Ele também ressalta a necessidade de focar os gastos no meio ambiente. Isso porque o Brasil se encontra em um momento delicado devido ao desmatamento na Amazônia e as queimadas no Pantanal. “A questão ambiental não pode esperar mais. O Brasil está perdendo espaço no mercado internacional, está sofrendo ameaças por conta da irresponsabilidade ambiental”, afirma Adalton.
Paulo Daniel tem uma visão semelhante em relação ao futuro da economia. No lugar de Paulo Guedes, ele realizaria um planejamento juntamente com os governadores dos estados, aprimoraria o SUS e definiria a balança comercial brasileira. Para ele, também é “fundamental que a gente comece a criar produtos que estão ligados à biodiversidade, que tenham alto valor agregado. Por exemplo, a Universidade Federal do Ceará produziu uma pomada cicatrizante à base de coco que está pronta para comercialização em larga escala. Por que a gente não faz desse produto algo extremamente brasileiro?”.

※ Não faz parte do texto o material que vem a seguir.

Lemma index_entries_perm (cats : Categories) :
  Permutation (map snd (index_entries cats))
              (filter (fun e => negb (named e)) cats).
Proof.
  induction cats as [| e cats IH]; cbn.
  - reflexivity.
  - unfold named at 1. destruct (array_index (fst e)) as [i |]; cbn.
    + rewrite insert_index_perm. cbn. now apply perm_skip.
    + exact IH.
Qed.

Lemma filter_split_perm {A : Type} (f : A -> bool) (l : list A) :
  Permutation (filter (fun x => negb (f x)) l ++ filter f l) l.
Proof.
  induction l as [| x l IH]; cbn.
  - reflexivity.
  - destruct (f x); cbn.
    + rewrite <- Permutation_middle. now apply perm_skip.
    + now apply perm_skip.
Qed.

Lemma Object_entries_perm (cats : Categories) :
  Permutation (Object_entries cats) cats.
Proof.
  unfold Object_entries. rewrite index_entries_perm.
  apply filter_split_perm.
Qed.

Lemma insert_desc_perm (a : Slice) (l : list Slice) :
  Permutation (insert_desc a l) (a :: l).
Proof.
  induction l as [| b l IH]; cbn [insert_desc].
  - reflexivity.
  - destruct (behind a b); [| reflexivity].
    rewrite IH. apply perm_swap.
Qed.

Lemma sort_desc_perm (l : list Slice) : Permutation (sort_desc l) l.
Proof.
  induction l as [| a l IH]; cbn.
  - reflexivity.
  - rewrite insert_desc_perm. now apply perm_skip.
Qed.

Lemma insert_desc_sorted (numbers : list float) (a : Slice) (l : list Slice) :
  Spec.ordered_by_exceeds numbers ->
  In (toNumber (value a)) numbers ->
  Forall (fun b => In (toNumber (value b)) numbers) l ->
  StronglySorted
    (fun x y => Spec.exceeds (toNumber (value y)) (toNumber (value x)) = false) l ->
  StronglySorted
    (fun x y => Spec.exceeds (toNumber (value y)) (toNumber (value x)) = false)
    (insert_desc a l).
Proof.
  intros [Hasym Htrans] Ha Hall Hsorted.
  induction Hsorted as [| b l Hs IH Hb]; cbn [insert_desc].
  - constructor; constructor.
  - inversion Hall as [| ? ? Hbn Hln]; subst.
    change (behind a b)
      with (Spec.exceeds (toNumber (value b)) (toNumber (value a))).
    destruct (Spec.exceeds (toNumber (value b)) (toNumber (value a))) eqn:Hab.
    + constructor; [now apply IH |].
      rewrite insert_desc_perm. constructor; [| exact Hb].
      now apply Hasym.
    + constructor; [now constructor |].
      constructor; [exact Hab |].
      rewrite Forall_forall in Hb, Hln |- *. intros c Hc.
      apply (Htrans _ (toNumber (value b))); auto.
Qed.

Lemma sort_desc_sorted (numbers : list float) (l : list Slice) :
  Spec.ordered_by_exceeds numbers ->
  Forall (fun b => In (toNumber (value b)) numbers) l ->
  StronglySorted
    (fun x y => Spec.exceeds (toNumber (value y)) (toNumber (value x)) = false)
    (sort_desc l).
Proof.
  intros Hord. induction 1 as [| a l Ha Hl IH]; cbn.
  - constructor.
  - apply (insert_desc_sorted numbers); auto.
    exact (Permutation_Forall (Permutation_sym (sort_desc_perm l)) Hl).
Qed.
(** C1 (what the code does): with a negative weight and a column name, the
    default that is passed in is only tested for [None]; the value to store
    is read from the attribute [_loss_weight_default_value], which
    [__init__] never assigns.  On an instance built by [__init__], before or
    after any number of calls, [_add_loss_weights] therefore raises
    [AttributeError] whatever default was supplied, and [forward] returns
    no graph. *)
Theorem loss_weight_default_is_not_used
    detector node_definition edge_definition input_feature_names dt
    perturbation_dict seed name entropy (g : GraphDefinition)
    (s : State) (graph : Graph) (column : string) (w d : float)
    l names truth fns path :
  __init__ detector node_definition edge_definition input_feature_names dt
    perturbation_dict seed name entropy = Ok g →
  (∃ r v, self s = set_warned v (set_rng r g)) →
  PrimFloat.ltb w 0%float = true →
  _add_loss_weights graph (Some column) (Some w) (Some d) s
  = (Raise AttributeError, s)
  ∧ ∃ e s', forward l names truth fns (Some column) (Some w) (Some d) path s
            = (Raise e, s').
Proof.
  intros Hinit (r & v & Hs) Hw.
  assert (Hattr : _loss_weight_default_value (self s) = None).
  { rewrite Hs. unfold __init__ in Hinit.
    repeat match type of Hinit with
           | rbind ?r _ = _ => destruct r; simpl in Hinit; [|done]
           end.
    by injection Hinit as <-. }
  split; [by apply missing_attribute_raises|].
  apply (raises_forward (λ g, _loss_weight_default_value g = None));
    [by intros ? ? ? ? | | done].
  intros graph' s' Hs'. eexists _, _. by apply missing_attribute_raises.
Qed.
End LossWeight.

(** ** Truth labels *)

Section Truth.
Context {R : RandomLib} {T : TorchLib} {D : Delegates}.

Já para Raphael, “existem três tópicos iniciais que necessitam atenção: garantir renda para as pessoas, reformar nosso sistema tributário e, por fim, criar um programa de investimento público associado à infraestrutura social.” De acordo com ele, “a retomada da economia brasileira não parece estar no espaço das ações da política econômica. Estão retirando direitos, acumulando reformas, mas não estão tendo resultado do ponto de vista econômico. Não me parece nem que a equipe econômica tem um plano pra isso, nem que as ações tomadas são suficientes para promover essa trajetória da retomada.”